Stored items
▬▬▬
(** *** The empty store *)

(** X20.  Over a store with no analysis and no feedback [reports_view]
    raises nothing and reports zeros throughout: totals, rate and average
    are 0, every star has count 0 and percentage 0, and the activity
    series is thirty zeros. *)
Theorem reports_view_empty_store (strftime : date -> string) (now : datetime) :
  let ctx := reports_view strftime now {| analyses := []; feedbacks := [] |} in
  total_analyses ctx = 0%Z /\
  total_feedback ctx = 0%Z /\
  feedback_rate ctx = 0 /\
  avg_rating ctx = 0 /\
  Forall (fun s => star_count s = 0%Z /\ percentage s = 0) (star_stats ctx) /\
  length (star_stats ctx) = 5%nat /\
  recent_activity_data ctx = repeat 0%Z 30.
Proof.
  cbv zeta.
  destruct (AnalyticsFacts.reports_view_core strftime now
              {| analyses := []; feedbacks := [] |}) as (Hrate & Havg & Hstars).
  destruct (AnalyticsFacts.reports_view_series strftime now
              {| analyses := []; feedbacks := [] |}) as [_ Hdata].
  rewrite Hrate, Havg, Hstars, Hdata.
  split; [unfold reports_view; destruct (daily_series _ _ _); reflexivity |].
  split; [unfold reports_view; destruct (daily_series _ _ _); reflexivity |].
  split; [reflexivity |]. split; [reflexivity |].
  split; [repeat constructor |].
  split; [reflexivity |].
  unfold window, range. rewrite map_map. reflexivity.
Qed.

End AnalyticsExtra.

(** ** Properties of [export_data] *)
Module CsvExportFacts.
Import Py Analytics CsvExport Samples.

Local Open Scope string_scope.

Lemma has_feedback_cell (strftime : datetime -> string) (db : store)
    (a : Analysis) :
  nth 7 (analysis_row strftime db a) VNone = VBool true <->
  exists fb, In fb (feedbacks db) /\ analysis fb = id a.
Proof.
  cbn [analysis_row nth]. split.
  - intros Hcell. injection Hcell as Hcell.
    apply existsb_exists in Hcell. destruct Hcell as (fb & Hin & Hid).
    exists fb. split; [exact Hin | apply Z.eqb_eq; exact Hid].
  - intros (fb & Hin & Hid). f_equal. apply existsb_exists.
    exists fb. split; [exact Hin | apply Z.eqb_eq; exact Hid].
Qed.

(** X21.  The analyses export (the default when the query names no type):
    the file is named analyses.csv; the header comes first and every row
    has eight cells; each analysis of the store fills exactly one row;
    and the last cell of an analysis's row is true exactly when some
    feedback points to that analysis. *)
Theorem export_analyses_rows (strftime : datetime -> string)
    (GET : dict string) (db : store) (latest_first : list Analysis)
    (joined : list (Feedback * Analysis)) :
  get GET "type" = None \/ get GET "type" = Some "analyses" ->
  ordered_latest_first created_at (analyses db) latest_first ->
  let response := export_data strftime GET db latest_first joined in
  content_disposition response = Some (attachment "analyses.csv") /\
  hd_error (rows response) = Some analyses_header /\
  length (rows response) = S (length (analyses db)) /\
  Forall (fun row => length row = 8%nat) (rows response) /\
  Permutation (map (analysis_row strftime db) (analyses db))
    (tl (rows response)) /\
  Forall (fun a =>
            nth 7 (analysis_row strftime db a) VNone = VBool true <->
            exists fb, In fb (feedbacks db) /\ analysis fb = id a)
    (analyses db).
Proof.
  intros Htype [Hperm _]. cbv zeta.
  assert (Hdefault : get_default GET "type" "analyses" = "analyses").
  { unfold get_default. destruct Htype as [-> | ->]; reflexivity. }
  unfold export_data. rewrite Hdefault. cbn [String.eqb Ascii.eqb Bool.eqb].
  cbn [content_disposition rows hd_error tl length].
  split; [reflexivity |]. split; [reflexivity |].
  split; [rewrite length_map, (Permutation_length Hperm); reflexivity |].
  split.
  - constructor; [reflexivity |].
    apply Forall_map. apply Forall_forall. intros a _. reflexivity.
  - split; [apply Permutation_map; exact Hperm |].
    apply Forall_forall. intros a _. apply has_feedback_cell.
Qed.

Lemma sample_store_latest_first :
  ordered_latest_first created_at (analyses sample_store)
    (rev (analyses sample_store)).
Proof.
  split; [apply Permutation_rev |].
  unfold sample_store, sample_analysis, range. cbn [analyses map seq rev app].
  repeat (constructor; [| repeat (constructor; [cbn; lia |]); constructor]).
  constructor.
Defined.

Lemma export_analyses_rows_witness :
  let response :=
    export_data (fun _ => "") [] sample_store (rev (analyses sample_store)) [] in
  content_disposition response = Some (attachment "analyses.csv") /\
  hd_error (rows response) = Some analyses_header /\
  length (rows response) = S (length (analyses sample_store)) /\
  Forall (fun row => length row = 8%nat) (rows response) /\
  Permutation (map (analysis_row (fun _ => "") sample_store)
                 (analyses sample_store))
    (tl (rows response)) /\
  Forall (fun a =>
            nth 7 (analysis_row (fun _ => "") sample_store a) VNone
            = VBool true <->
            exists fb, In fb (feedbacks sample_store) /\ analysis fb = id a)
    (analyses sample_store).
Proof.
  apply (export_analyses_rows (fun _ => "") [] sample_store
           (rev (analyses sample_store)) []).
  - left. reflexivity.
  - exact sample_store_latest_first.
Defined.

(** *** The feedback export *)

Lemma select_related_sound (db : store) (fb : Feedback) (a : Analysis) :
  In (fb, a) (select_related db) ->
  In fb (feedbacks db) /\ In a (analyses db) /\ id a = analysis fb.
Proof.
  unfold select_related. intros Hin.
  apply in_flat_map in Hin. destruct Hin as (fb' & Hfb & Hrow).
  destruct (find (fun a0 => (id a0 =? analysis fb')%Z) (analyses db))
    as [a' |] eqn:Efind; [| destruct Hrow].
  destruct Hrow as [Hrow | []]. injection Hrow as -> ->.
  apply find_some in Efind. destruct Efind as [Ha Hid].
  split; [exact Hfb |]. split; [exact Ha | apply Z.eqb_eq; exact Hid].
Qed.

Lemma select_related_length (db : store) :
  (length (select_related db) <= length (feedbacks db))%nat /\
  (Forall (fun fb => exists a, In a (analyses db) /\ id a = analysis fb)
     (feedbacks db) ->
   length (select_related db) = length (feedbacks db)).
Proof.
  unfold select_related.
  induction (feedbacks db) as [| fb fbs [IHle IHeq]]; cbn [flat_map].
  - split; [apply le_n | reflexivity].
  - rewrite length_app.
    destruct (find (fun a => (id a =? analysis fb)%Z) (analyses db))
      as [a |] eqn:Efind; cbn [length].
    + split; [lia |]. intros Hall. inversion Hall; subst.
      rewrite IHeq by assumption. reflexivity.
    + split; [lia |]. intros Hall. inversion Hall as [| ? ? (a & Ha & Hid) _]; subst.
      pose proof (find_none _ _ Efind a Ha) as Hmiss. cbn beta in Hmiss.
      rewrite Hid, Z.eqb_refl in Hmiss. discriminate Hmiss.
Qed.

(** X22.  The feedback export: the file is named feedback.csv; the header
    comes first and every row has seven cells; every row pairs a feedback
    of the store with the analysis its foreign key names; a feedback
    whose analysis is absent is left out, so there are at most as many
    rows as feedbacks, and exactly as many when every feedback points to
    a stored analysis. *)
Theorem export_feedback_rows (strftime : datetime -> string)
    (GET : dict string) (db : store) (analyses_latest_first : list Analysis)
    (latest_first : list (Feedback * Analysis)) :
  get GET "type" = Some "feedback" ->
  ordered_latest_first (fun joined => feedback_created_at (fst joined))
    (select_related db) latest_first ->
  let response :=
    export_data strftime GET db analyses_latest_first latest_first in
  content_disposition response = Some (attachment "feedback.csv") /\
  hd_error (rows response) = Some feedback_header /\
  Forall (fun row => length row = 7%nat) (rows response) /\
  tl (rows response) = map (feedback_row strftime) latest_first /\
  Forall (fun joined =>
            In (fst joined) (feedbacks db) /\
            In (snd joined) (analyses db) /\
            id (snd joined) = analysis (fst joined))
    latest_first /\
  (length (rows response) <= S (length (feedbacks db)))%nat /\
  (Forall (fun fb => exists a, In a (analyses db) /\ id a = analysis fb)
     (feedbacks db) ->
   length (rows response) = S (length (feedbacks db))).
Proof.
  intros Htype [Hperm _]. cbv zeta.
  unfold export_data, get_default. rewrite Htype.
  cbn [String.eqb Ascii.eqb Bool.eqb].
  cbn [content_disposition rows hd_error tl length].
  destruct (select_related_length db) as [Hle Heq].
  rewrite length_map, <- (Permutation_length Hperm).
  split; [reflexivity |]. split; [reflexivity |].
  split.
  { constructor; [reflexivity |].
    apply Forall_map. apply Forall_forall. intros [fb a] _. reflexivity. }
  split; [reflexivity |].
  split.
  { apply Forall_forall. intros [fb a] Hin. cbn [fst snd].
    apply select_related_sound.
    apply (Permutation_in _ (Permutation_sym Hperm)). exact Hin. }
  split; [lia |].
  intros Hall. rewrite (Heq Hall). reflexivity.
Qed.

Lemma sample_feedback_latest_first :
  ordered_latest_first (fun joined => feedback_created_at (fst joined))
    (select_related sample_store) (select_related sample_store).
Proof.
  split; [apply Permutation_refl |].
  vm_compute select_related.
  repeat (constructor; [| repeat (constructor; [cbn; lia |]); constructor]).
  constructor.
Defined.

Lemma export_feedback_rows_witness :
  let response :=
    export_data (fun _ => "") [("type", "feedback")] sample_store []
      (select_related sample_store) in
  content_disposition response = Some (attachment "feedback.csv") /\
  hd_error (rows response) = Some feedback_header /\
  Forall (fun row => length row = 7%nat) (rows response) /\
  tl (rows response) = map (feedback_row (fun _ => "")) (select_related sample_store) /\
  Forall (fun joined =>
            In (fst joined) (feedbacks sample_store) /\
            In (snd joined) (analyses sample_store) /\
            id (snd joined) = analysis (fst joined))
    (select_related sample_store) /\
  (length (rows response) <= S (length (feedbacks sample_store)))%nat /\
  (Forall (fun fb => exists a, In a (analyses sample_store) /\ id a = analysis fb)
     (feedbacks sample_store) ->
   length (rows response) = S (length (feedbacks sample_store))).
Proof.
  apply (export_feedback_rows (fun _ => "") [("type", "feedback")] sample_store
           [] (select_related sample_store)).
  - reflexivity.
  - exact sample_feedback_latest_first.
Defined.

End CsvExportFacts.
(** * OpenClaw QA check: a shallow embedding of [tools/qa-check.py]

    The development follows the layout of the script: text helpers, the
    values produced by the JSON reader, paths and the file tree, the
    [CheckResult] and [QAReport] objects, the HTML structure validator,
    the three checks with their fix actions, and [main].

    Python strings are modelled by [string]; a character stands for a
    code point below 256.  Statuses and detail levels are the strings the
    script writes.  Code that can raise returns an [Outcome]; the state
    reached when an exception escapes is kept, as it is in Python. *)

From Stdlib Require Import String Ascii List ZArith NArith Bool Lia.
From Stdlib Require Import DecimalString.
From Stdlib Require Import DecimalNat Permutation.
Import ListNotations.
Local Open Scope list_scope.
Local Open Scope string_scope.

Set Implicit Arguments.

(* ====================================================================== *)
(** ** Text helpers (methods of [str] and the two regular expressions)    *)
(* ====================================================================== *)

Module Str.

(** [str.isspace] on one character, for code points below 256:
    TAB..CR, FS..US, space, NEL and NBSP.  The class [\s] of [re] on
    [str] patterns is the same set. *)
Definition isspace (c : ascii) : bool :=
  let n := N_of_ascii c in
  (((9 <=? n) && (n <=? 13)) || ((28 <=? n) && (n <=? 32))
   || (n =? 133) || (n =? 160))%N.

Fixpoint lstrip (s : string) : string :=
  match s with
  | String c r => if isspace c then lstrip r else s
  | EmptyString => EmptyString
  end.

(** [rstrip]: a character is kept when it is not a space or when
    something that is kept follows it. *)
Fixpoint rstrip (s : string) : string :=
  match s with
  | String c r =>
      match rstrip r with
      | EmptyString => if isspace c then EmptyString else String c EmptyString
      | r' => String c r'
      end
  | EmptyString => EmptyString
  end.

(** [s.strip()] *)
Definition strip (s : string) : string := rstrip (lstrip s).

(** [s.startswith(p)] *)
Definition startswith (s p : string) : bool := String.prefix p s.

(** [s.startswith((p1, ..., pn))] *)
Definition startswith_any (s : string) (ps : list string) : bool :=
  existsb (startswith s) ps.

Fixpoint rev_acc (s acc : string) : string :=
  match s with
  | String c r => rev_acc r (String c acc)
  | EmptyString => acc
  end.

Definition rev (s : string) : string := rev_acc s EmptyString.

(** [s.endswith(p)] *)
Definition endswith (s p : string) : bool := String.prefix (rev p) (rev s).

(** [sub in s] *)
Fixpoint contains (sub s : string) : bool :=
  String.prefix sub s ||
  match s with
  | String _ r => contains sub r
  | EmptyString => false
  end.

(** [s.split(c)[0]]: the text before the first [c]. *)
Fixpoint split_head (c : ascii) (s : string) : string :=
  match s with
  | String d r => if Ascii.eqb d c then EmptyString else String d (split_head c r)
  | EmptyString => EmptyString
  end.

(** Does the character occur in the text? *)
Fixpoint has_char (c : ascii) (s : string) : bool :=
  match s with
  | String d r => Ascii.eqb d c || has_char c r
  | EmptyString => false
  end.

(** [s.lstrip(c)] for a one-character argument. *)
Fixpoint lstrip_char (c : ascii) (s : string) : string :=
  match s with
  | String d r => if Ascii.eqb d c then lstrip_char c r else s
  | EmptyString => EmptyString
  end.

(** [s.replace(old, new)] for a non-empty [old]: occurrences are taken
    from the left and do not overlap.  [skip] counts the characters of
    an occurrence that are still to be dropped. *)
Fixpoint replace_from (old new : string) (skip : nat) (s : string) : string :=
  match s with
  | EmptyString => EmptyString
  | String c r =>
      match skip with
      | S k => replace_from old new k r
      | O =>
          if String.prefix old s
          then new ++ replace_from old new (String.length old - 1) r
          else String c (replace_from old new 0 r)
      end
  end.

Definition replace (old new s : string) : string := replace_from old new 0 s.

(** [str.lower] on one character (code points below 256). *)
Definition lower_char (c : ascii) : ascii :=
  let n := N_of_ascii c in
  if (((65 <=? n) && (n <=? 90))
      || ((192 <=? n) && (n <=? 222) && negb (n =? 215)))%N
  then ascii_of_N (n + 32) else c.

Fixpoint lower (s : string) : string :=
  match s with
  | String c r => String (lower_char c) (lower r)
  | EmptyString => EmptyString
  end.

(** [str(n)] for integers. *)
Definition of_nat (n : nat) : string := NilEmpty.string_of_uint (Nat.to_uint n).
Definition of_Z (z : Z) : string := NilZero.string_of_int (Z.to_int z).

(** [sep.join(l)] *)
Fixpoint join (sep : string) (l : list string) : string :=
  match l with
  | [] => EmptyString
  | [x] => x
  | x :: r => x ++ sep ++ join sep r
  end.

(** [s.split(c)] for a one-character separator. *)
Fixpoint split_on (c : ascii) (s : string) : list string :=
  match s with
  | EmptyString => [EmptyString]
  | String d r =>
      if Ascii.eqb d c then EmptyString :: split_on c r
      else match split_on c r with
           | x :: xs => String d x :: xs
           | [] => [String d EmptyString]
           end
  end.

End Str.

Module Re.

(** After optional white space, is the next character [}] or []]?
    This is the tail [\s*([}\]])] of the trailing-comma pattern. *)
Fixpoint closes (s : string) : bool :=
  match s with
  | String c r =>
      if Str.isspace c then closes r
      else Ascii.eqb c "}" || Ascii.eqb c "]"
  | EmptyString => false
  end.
▬▬▬
The lines above from the one containing "Fixpoint rstrip (s" through the one containing "(** [s.replace(old, new)]" are to be set down exactly, and no others.

Fixpoint rstrip (s : string) : string :=
  match s with
  | String c r =>
      match rstrip r with
      | EmptyString => if isspace c then EmptyString else String c EmptyString
      | r' => String c r'
      end
  | EmptyString => EmptyString
  end.

(** [s.strip()] *)
Definition strip (s : string) : string := rstrip (lstrip s).

(** [s.startswith(p)] *)
Definition startswith (s p : string) : bool := String.prefix p s.

(** [s.startswith((p1, ..., pn))] *)
Definition startswith_any (s : string) (ps : list string) : bool :=
  existsb (startswith s) ps.

Fixpoint rev_acc (s acc : string) : string :=
  match s with
  | String c r => rev_acc r (String c acc)
  | EmptyString => acc
  end.

Definition rev (s : string) : string := rev_acc s EmptyString.

(** [s.endswith(p)] *)
Definition endswith (s p : string) : bool := String.prefix (rev p) (rev s).

(** [sub in s] *)
Fixpoint contains (sub s : string) : bool :=
  String.prefix sub s ||
  match s with
  | String _ r => contains sub r
  | EmptyString => false
  end.

(** [s.split(c)[0]]: the text before the first [c]. *)
Fixpoint split_head (c : ascii) (s : string) : string :=
  match s with
  | String d r => if Ascii.eqb d c then EmptyString else String d (split_head c r)
  | EmptyString => EmptyString
  end.

(** Does the character occur in the text? *)
Fixpoint has_char (c : ascii) (s : string) : bool :=
  match s with
  | String d r => Ascii.eqb d c || has_char c r
  | EmptyString => false
  end.

(** [s.lstrip(c)] for a one-character argument. *)
Fixpoint lstrip_char (c : ascii) (s : string) : string :=
  match s with
  | String d r => if Ascii.eqb d c then lstrip_char c r else s
  | EmptyString => EmptyString
  end.

(** [s.replace(old, new)] for a non-empty [old]: occurrences are taken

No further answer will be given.